Activity
Take the data below and copy exactly the lines starting at the one with "by destruct (byTool_keys _ _ _ _ Hb Hl) as [_" and finishing at the one with "let factors := analyzeFactors", both included.

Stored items
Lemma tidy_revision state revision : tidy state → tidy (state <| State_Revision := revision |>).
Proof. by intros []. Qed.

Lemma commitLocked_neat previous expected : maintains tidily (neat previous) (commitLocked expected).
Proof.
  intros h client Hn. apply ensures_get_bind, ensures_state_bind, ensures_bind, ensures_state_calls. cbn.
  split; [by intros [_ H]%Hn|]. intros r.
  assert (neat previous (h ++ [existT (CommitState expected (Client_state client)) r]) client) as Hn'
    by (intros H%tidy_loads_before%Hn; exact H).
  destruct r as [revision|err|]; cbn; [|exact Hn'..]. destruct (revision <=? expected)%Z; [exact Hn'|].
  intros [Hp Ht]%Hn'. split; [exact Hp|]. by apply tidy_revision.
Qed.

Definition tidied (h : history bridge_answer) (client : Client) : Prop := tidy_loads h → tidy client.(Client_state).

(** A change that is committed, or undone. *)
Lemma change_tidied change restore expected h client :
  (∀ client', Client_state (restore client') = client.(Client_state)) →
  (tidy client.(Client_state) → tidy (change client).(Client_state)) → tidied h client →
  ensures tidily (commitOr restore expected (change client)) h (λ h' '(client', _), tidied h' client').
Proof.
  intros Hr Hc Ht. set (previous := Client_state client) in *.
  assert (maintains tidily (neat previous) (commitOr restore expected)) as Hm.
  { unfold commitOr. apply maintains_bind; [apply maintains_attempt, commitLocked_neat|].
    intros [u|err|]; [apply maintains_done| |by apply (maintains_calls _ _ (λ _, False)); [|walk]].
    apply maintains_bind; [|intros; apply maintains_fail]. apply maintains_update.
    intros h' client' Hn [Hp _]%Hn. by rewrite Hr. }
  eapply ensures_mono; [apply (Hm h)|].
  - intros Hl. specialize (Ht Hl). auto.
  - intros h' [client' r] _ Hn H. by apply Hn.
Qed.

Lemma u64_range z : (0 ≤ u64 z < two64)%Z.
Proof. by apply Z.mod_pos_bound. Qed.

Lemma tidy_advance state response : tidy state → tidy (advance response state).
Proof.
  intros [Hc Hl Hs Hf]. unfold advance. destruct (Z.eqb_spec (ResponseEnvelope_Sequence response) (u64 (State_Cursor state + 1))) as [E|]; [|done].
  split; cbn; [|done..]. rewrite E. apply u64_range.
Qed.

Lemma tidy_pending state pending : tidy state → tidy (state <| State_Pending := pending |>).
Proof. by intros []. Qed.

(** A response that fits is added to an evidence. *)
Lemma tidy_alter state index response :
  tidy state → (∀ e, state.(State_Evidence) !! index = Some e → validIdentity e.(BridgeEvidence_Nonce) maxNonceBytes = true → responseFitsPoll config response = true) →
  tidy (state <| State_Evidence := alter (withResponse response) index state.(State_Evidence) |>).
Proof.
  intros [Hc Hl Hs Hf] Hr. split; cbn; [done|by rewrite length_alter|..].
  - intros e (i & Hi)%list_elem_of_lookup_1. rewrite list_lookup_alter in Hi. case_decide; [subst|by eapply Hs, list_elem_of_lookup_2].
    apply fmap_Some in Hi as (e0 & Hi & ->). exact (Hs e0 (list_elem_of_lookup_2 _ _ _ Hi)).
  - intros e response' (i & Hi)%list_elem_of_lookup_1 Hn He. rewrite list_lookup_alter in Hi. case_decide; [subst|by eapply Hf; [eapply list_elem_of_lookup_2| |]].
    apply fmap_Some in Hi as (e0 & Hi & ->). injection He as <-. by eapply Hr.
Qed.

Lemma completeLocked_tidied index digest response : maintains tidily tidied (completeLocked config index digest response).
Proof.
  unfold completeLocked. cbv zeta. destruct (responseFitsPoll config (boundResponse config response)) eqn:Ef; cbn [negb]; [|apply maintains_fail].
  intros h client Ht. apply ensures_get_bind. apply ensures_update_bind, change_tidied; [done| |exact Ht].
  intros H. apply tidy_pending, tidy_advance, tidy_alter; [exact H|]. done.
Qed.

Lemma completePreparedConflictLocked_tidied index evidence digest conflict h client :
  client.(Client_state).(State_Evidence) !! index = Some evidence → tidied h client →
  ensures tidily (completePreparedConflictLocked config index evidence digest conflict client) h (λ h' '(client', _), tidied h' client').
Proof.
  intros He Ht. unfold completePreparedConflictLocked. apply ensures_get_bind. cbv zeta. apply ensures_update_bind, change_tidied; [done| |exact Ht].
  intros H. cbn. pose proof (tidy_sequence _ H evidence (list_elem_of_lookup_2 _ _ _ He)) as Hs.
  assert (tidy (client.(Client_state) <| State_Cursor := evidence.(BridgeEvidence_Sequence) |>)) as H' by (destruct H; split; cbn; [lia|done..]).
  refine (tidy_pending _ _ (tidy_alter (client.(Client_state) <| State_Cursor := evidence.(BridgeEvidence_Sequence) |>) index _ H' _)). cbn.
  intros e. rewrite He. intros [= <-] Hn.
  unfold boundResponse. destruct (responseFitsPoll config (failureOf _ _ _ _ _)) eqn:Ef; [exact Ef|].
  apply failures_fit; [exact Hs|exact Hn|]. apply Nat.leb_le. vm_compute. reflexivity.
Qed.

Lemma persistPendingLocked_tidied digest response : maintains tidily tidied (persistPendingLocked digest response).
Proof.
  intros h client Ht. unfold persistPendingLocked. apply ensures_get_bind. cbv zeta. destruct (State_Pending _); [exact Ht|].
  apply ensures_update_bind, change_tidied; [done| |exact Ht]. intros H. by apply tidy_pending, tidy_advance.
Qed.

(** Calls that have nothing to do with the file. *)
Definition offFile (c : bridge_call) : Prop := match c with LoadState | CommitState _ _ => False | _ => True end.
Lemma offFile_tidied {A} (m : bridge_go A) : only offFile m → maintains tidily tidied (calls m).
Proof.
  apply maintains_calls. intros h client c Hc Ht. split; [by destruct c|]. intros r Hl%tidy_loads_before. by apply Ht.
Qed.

--

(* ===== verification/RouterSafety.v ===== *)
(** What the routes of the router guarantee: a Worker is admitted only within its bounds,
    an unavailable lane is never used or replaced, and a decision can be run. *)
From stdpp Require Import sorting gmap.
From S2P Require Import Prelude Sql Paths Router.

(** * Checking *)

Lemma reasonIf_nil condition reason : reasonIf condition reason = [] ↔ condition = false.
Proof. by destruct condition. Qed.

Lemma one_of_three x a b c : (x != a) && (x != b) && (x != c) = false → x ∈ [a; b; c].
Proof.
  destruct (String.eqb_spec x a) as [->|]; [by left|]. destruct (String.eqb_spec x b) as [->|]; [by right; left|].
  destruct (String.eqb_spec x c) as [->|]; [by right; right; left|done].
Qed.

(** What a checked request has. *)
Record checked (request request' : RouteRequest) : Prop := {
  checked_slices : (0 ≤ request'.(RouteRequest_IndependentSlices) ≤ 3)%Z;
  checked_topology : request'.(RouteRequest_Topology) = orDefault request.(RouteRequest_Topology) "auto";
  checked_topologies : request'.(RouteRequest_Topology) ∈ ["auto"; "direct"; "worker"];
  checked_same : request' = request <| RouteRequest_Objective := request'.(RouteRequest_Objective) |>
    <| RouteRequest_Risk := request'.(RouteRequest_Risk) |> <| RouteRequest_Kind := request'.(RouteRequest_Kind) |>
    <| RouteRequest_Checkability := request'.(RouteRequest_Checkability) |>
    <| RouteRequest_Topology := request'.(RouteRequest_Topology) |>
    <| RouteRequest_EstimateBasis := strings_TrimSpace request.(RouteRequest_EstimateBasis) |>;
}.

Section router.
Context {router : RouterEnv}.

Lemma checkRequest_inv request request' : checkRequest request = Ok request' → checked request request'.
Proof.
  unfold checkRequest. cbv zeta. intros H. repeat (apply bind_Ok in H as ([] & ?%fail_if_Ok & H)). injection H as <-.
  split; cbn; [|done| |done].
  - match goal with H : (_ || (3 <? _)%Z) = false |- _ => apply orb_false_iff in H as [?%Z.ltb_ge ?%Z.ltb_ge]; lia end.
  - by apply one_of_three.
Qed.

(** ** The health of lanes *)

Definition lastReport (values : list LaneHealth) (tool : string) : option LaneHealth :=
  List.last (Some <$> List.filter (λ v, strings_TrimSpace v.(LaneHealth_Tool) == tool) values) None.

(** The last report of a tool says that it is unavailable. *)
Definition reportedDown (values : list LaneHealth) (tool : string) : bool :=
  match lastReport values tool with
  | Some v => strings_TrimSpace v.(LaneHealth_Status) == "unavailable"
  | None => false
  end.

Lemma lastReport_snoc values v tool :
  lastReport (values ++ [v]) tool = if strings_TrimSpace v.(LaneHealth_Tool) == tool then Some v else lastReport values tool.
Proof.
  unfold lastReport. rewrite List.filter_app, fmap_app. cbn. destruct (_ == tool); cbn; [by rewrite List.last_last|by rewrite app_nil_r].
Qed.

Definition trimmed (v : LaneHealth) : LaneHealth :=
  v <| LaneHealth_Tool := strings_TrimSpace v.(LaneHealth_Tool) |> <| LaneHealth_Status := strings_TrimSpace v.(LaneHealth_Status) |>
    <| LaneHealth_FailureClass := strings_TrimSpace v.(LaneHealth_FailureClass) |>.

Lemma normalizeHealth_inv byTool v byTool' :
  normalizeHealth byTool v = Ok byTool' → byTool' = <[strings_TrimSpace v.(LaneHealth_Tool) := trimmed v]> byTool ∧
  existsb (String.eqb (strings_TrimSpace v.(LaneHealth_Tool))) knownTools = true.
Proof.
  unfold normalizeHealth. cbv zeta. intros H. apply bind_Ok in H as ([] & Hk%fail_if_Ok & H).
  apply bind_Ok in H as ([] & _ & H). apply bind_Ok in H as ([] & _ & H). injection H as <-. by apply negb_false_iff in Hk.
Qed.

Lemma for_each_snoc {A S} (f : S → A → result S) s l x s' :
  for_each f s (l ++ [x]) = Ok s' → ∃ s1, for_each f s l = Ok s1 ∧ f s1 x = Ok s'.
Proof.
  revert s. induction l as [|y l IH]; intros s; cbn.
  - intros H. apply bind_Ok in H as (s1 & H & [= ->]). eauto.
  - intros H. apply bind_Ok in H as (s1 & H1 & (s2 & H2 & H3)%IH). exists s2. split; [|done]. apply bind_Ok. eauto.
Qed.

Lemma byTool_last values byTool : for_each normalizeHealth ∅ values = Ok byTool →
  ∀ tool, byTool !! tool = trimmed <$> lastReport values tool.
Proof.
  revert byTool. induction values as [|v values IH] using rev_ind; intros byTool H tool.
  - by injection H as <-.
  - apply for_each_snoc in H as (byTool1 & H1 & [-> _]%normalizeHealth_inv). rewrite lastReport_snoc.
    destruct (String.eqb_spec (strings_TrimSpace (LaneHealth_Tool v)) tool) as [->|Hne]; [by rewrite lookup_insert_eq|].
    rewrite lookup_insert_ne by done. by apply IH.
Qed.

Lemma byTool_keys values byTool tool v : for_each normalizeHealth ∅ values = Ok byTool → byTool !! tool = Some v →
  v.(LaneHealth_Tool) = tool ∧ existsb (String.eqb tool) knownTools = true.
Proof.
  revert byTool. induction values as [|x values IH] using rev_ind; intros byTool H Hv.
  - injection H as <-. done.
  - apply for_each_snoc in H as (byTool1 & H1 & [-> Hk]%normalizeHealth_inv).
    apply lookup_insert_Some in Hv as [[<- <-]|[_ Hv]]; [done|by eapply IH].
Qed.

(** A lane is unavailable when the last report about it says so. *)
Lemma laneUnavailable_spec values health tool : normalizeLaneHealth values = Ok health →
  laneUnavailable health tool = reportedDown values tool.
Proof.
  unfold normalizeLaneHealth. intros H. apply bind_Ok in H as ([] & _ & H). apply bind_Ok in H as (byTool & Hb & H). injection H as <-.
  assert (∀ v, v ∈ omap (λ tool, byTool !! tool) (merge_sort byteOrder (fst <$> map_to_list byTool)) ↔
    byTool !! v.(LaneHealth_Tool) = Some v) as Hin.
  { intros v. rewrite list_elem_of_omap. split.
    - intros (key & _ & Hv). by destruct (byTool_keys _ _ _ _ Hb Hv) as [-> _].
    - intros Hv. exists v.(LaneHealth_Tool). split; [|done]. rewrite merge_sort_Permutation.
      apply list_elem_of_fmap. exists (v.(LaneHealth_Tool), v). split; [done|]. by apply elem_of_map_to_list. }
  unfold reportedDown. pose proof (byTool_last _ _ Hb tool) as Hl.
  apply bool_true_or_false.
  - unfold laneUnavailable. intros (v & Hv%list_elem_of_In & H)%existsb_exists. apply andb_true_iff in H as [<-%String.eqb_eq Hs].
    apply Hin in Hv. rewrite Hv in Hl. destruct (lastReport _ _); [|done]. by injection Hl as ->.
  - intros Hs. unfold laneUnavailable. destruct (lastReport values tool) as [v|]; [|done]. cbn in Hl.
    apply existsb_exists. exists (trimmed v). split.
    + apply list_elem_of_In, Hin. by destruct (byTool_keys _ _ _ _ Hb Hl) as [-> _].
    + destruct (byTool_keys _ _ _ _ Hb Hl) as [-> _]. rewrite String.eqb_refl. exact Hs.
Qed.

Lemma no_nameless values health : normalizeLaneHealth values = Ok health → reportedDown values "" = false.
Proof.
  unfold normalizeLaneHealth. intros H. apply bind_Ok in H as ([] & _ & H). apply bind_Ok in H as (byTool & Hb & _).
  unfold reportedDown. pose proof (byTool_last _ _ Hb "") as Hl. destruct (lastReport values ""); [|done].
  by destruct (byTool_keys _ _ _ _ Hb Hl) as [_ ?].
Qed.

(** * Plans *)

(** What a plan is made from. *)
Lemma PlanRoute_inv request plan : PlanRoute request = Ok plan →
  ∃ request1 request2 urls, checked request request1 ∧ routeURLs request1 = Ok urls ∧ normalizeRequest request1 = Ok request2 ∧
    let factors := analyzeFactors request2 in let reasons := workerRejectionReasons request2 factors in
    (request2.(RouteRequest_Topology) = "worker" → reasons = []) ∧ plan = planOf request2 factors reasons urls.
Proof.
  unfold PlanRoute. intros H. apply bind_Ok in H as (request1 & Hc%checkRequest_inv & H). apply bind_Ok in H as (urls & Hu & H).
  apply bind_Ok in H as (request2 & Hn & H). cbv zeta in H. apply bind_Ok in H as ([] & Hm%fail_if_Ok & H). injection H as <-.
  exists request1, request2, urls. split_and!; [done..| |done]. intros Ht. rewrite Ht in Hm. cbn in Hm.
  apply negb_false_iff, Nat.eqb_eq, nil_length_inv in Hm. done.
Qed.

Task solution
  by destruct (byTool_keys _ _ _ _ Hb Hl) as [_ ?].
Qed.

(** * Plans *)

(** What a plan is made from. *)
Lemma PlanRoute_inv request plan : PlanRoute request = Ok plan →
  ∃ request1 request2 urls, checked request request1 ∧ routeURLs request1 = Ok urls ∧ normalizeRequest request1 = Ok request2 ∧
    let factors := analyzeFactors request2 in let reasons := workerRejectionReasons request2 factors in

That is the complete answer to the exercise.